> Work item
Output only the line that contains "destruct (negb _);" and the lines after it, all verbatim, through the last one below.

> Material for the task

(* ===== verification/FsOps.v ===== *)
(** The operations of AdventFS that change the tree, and the theorems about them. *)

From stdpp Require Import base numbers list gmap.
From Stdlib Require Import ZArith Lia.
From S2P Require Import Prelude Bitmap Fs FsInv.
Import FS.

Import FSINV.

Module FSOPS.

Section Proofs.
Context {W : Type} `{FL : FsWorldLaws W}.
Implicit Types (i j : fs_instance) (w : W).

(** ** Table updates *)

Lemma file_set_file i k e q : super_ok (super i) -> 0 <= k < FS_MAX_FILES -> 0 <= q ->
  file (set_file i k e) q = if decide (q = k) then e else file i q.
Proof.
  intros O R J. unfold file, set_file. cbn [super set_super files]. destruct (decide (q = k)) as [-> | Ne].
  - apply zget_zset_eq. by rewrite (so_len _ O).
  - apply zget_zset_ne; lia.
Qed.

Lemma super_ok_set i k e : super_ok (super i) -> entry_ok e -> super_ok (super (set_file i k e)).
Proof.
  intros [M C R L F] E. split; cbn [super set_file set_super magic file_count reserved0 files]; try done.
  - by rewrite zlen_zset.
  - by apply Forall_insert.
Qed.

Lemma entry_ok_file i k : fs_ok i -> 0 <= k < FS_MAX_FILES -> entry_ok (file i k).
Proof.
  intros O R. pose proof (so_files _ (fo_super _ O)) as F. rewrite Forall_lookup in F.
  eapply F. apply lookup_zget. by rewrite (so_len _ (fo_super _ O)).
Qed.

Definition no_ext (e : fs_entry) : Prop := type e <> FS_TYPE_FILE \/ size e = 0.

Definition same_ext (e e' : fs_entry) : Prop :=
  type e = type e' /\ size e = size e' /\ start_sector e = start_sector e'.

Lemma no_ext_in e q : no_ext e -> in_ext e q = false.
Proof.
  intros N. destruct (in_ext e q) eqn:E; [| done]. apply in_ext_spec in E as (T & Z0 & _). by destruct N.
Qed.

Lemma same_ext_in e e' q : same_ext e e' -> in_ext e q = in_ext e' q.
Proof. intros (E1 & E2 & E3). unfold in_ext. by rewrite E1, E2, E3. Qed.

(** A new table over the same sectors, every extent of which was there before. *)
Lemma fs_ok_retable i j :
  fs_ok i -> super_ok (super j) -> initialized j = true -> base_lba j = base_lba i -> n_sectors j = n_sectors i ->
  bitmap j = bitmap i ->
  (forall k, 0 <= k < file_count (super j) ->
     no_ext (file j k) \/ (k < file_count (super i) /\ same_ext (file j k) (file i k))) -> fs_ok j.
Proof.
  intros O So Ini Eb En Em K. pose proof (so_count _ So) as C. pose proof (so_count _ (fo_super _ O)) as Ci.
  assert (U : forall q, used j q = used i q) by (intros; by apply used_same).
  assert (X : forall k q, 0 <= k < file_count (super j) -> in_ext (file j k) q = true ->
    0 <= k < file_count (super i) /\ in_ext (file i k) q = true).
  { intros k q R T. destruct (K k R) as [N | (R' & S)]; [by rewrite no_ext_in in T |].
    rewrite (same_ext_in _ _ _ S) in T. split; [lia | done]. }
  split; try done.
  - destruct (fo_bm _ O). split; congruence.
  - rewrite Eb, En. apply O.
  - intros q Q. rewrite U. by apply O.
  - intros k R T Z0. destruct (K k R) as [[] | (R' & (E1 & E2 & E3))]; try done.
    rewrite E1 in T. rewrite E2 in Z0. rewrite E2, E3, En. apply (fo_ext _ O); [lia | done | done].
  - intros k q R T. destruct (X k q R T). rewrite U. by apply (fo_used _ O k).
  - intros k l q Rk Rl Tk Tl. destruct (X k q Rk Tk), (X l q Rl Tl). by apply (fo_disj _ O k l q).
Qed.

Definition blank : fs_entry := Entry (zrep FS_NAME_MAX 0) 0 0 FS_TYPE_FREE FS_DIR_ROOT 0 0 0.

(** [j] keeps everything of [i] but its table. *)
Definition same_but_super i j : Prop :=
  in_use j = in_use i /\ initialized j = initialized i /\ base_lba j = base_lba i /\
  n_sectors j = n_sectors i /\ bitmap j = bitmap i.

Lemma alloc_slot_spec i j idx :
  super_ok (super i) -> alloc_slot_inst i = (j, idx) ->
  (idx = -1 /\ j = i) \/
  (0 <= idx < FS_MAX_FILES /\ super_ok (super j) /\ same_but_super i j /\ file j idx = blank /\
   (forall k, 0 <= k -> k <> idx -> file j k = file i k) /\
   ((0 <= idx < file_count (super i) /\ type (file i idx) = FS_TYPE_FREE /\ file_count (super j) = file_count (super i)) \/
    (idx = file_count (super i) /\ file_count (super j) = idx + 1))).
Proof.
  intros O E. unfold alloc_slot_inst in E. assert (Ob : entry_ok blank) by (split; cbn; unfold FS_TYPE_FREE, FS_DIR_ROOT; try done; lia).
  pose proof (so_count _ O) as C. fold blank in E. destruct (zfind _ _ _) as [k|] eqn:F.
  - destruct (zfind_Some _ _ _ _ F) as (R & T & _). zb. injection E as <- <-. right.
    split_and!; try lia; [by apply super_ok_set | done | by rewrite file_set_file, decide_True by (done || lia) | |].
    + intros q Q Ne. by rewrite file_set_file, decide_False by (done || lia).
    + left. split_and!; [lia | lia | done | done].
  - destruct (FS_MAX_FILES <=? file_count (super i)) eqn:M; zb; injection E as <- <-; [by left |]. right.
    assert (O1 : super_ok (super (set_count i (file_count (super i) + 1)))).
    { destruct O. split; cbn [super set_count set_super magic file_count reserved0 files]; try done. lia. }
    split_and!; try lia; [by apply super_ok_set | done | by rewrite file_set_file, decide_True by (done || lia) | |].
    + intros q Q Ne. by rewrite file_set_file, decide_False by (done || lia).
    + right. done.
Qed.

Lemma put_name_padded base : zlen base <= FS_NAME_MAX -> put_name (zrep FS_NAME_MAX 0) base = padded base.
Proof.
  intros L. unfold put_name, padded. f_equal. pose proof (zlen_nonneg base). unfold zdrop, zrep.
  rewrite drop_replicate. f_equal. unfold FS_NAME_MAX in *. lia.
Qed.

Lemma zlen_padded base : zlen base <= FS_NAME_MAX -> zlen (padded base) = FS_NAME_MAX.
Proof. intros L. unfold padded. rewrite zlen_app, zlen_zrep by lia. lia. Qed.

(** Adding a named entry of type [t] without data. *)
Lemma add_entry_spec i j1 idx parent base t u g m :
  fs_ok i -> 0 <= u < 65536 -> 0 <= g < 65536 -> 0 <= m < 65536 -> t = FS_TYPE_FILE \/ t = FS_TYPE_DIR ->
  zlen base <= FS_NAME_MAX -> alloc_slot_inst i = (j1, idx) -> 0 <= idx ->
  let e := Entry (padded base) 0 0 t (u8 parent) u g m in
  let j := set_file j1 idx e in
  added i j idx e /\ fs_ok j /\ 0 <= idx < FS_MAX_FILES /\ same_but_super i j.
Proof.
  intros O Ru Rg Rm Rt L E Ri e j.
  destruct (alloc_slot_spec i j1 idx (fo_super _ O) E) as [(-> & _) | (R & O1 & S & B & Oth & Sl)]; [lia |].
  assert (Oe : entry_ok e).
  { split; cbn; [by apply zlen_padded | lia | lia | unfold FS_TYPE_FILE, FS_TYPE_DIR in Rt; lia | apply u8_range | done..]. }
  assert (F : forall k, 0 <= k -> file j k = if decide (k = idx) then e else file j1 k) by (intros; by apply file_set_file).
  assert (A : added i j idx e).
  { split.
    - by rewrite F, decide_True by lia.
    - intros k Rk Ne. rewrite F, decide_False by lia. apply Oth; lia.
    - exact Sl.
    - apply S.
    - cbn. destruct Rt as [-> | ->]; done. }
  split; [done | split; [| split; [done | exact S]]].
  apply (fs_ok_retable i); [done | by apply super_ok_set | | apply S | apply S | apply S |].
  - cbn. destruct S as (_ & -> & _). apply O.
  - intros k Rk. change (file_count (super j)) with (file_count (super j1)) in Rk.
    destruct (decide (k = idx)) as [-> | Ne].
    + left. rewrite F, decide_True by lia. right. done.
    + right. rewrite F, decide_False, Oth by lia. split; [| done].
      destruct Sl as [(_ & _ & Q) | (Q1 & Q2)]; lia.
Qed.

Lemma iopen_range i path fr cur : 0 <= file_count (super i) -> 0 <= fs_iopen_inst i path fr cur ->
  initialized i = true /\ fs_iopen_inst i path fr cur < file_count (super i).
Proof.
  intros C. unfold fs_iopen_inst. destruct (initialized i); cbn [negb]; [| lia].
  assert (G : forall fuel p parent last, (0 <= last -> last < file_count (super i)) ->
    0 <= iopen_walk fuel i parent p last -> iopen_walk fuel i parent p last < file_count (super i)).
  { induction fuel as [|fuel IH]; intros p parent last L R; cbn [iopen_walk] in *; [lia |].
    destruct p as [|c p]; [auto |]. destruct (component (c :: p)) as [[|a nm] rest]; [by apply IH |].
    destruct (find_spec i parent (a :: nm) C) as [(Ef & _) | (Rf & _)].
    - rewrite Ef in R. cbn in R. lia.
    - rewrite (proj2 (Z.ltb_ge _ 0)) in R |- * by lia. destruct rest as [|d rest]; [lia |].
      destruct (negb _); [lia |]. apply IH; [lia | done]. }
  destruct (match path with [] => _ | _ => _ end) as [parent p]. destruct p as [|c p]; [lia |].
  intros R. split; [done |]. apply G; [lia | done].
Qed.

> The answer
      destruct (negb _); [lia |]. apply IH; [lia | done]. }
  destruct (match path with [] => _ | _ => _ end) as [parent p]. destruct p as [|c p]; [lia |].
  intros R. split; [done |]. apply G; [lia | done].
Qed.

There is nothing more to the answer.